What the task asks
The records below hold a stretch from the line with "s) = Some s" through the line with "- pose proof"; return exactly those lines, ends included, and nothing more.

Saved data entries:

· · · ·

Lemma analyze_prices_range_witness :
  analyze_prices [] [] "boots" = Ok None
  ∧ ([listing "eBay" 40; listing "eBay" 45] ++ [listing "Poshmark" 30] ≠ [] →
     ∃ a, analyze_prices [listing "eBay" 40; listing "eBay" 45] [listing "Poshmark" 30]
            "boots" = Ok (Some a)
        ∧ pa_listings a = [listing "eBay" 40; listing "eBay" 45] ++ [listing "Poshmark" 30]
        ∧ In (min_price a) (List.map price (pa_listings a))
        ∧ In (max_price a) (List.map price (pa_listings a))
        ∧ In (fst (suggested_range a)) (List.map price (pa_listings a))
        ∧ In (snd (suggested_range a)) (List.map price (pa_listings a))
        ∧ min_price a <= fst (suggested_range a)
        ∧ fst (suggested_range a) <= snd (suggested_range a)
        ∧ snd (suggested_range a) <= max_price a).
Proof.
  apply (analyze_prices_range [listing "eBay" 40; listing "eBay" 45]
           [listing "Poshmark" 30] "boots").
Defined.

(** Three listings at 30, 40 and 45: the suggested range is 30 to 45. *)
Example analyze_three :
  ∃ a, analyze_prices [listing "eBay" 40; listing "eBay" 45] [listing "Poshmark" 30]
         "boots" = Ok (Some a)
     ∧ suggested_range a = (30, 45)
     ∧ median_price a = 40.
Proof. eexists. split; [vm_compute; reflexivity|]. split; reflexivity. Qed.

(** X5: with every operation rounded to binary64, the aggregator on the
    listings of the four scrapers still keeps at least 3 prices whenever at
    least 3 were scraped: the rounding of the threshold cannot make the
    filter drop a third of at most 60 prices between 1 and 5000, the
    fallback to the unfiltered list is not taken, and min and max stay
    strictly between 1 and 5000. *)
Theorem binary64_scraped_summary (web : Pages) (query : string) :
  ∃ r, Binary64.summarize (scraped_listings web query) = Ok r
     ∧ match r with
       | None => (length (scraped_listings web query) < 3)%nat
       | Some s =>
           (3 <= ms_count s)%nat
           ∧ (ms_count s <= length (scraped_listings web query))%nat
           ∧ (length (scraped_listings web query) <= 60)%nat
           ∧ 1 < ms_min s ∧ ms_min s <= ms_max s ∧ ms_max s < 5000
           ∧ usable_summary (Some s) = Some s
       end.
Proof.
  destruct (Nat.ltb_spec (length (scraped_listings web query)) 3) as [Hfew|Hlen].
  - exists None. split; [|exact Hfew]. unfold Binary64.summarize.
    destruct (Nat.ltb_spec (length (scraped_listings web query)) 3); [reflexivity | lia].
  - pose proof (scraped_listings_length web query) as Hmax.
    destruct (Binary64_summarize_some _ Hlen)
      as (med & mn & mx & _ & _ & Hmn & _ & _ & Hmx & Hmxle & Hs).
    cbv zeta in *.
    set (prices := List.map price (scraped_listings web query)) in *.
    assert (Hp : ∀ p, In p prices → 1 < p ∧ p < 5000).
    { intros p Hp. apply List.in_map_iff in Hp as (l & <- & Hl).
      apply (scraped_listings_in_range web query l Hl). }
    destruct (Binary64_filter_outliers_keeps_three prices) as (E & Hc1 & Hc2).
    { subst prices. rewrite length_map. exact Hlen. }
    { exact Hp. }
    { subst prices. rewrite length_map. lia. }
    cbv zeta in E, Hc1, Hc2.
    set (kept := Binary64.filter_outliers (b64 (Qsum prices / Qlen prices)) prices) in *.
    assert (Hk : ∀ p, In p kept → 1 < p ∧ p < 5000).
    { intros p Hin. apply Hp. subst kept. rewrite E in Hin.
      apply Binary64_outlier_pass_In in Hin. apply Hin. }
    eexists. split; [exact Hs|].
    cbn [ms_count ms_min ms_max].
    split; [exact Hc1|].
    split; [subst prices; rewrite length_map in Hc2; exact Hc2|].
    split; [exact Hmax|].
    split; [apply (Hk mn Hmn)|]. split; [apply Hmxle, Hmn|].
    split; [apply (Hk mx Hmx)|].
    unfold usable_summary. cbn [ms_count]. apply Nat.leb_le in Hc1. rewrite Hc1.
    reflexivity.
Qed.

· · · ·

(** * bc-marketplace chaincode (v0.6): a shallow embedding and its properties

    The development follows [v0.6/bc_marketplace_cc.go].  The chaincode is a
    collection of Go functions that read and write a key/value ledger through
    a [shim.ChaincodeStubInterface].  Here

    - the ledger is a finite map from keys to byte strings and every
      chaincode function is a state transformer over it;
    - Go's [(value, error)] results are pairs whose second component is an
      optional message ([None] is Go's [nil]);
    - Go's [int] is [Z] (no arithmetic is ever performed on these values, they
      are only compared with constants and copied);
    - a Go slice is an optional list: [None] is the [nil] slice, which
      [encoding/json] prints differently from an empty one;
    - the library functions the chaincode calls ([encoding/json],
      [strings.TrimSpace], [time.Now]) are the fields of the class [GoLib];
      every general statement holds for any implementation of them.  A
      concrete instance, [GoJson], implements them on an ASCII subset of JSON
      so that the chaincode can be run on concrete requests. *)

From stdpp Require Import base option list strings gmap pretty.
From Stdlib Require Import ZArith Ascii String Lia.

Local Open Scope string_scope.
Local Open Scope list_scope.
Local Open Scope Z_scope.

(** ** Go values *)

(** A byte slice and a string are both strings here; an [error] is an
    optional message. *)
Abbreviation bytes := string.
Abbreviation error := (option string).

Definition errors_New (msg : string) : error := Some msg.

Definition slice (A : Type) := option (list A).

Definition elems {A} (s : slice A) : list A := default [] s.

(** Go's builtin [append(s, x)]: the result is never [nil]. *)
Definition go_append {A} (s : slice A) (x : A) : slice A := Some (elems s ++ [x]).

· · · ·

Response area
           ∧ usable_summary (Some s) = Some s
       end.
Proof.
  destruct (Nat.ltb_spec (length (scraped_listings web query)) 3) as [Hfew|Hlen].
  - exists None. split; [|exact Hfew]. unfold Binary64.summarize.
    destruct (Nat.ltb_spec (length (scraped_listings web query)) 3); [reflexivity | lia].
  - pose proof (scraped_listings_length web query) as Hmax.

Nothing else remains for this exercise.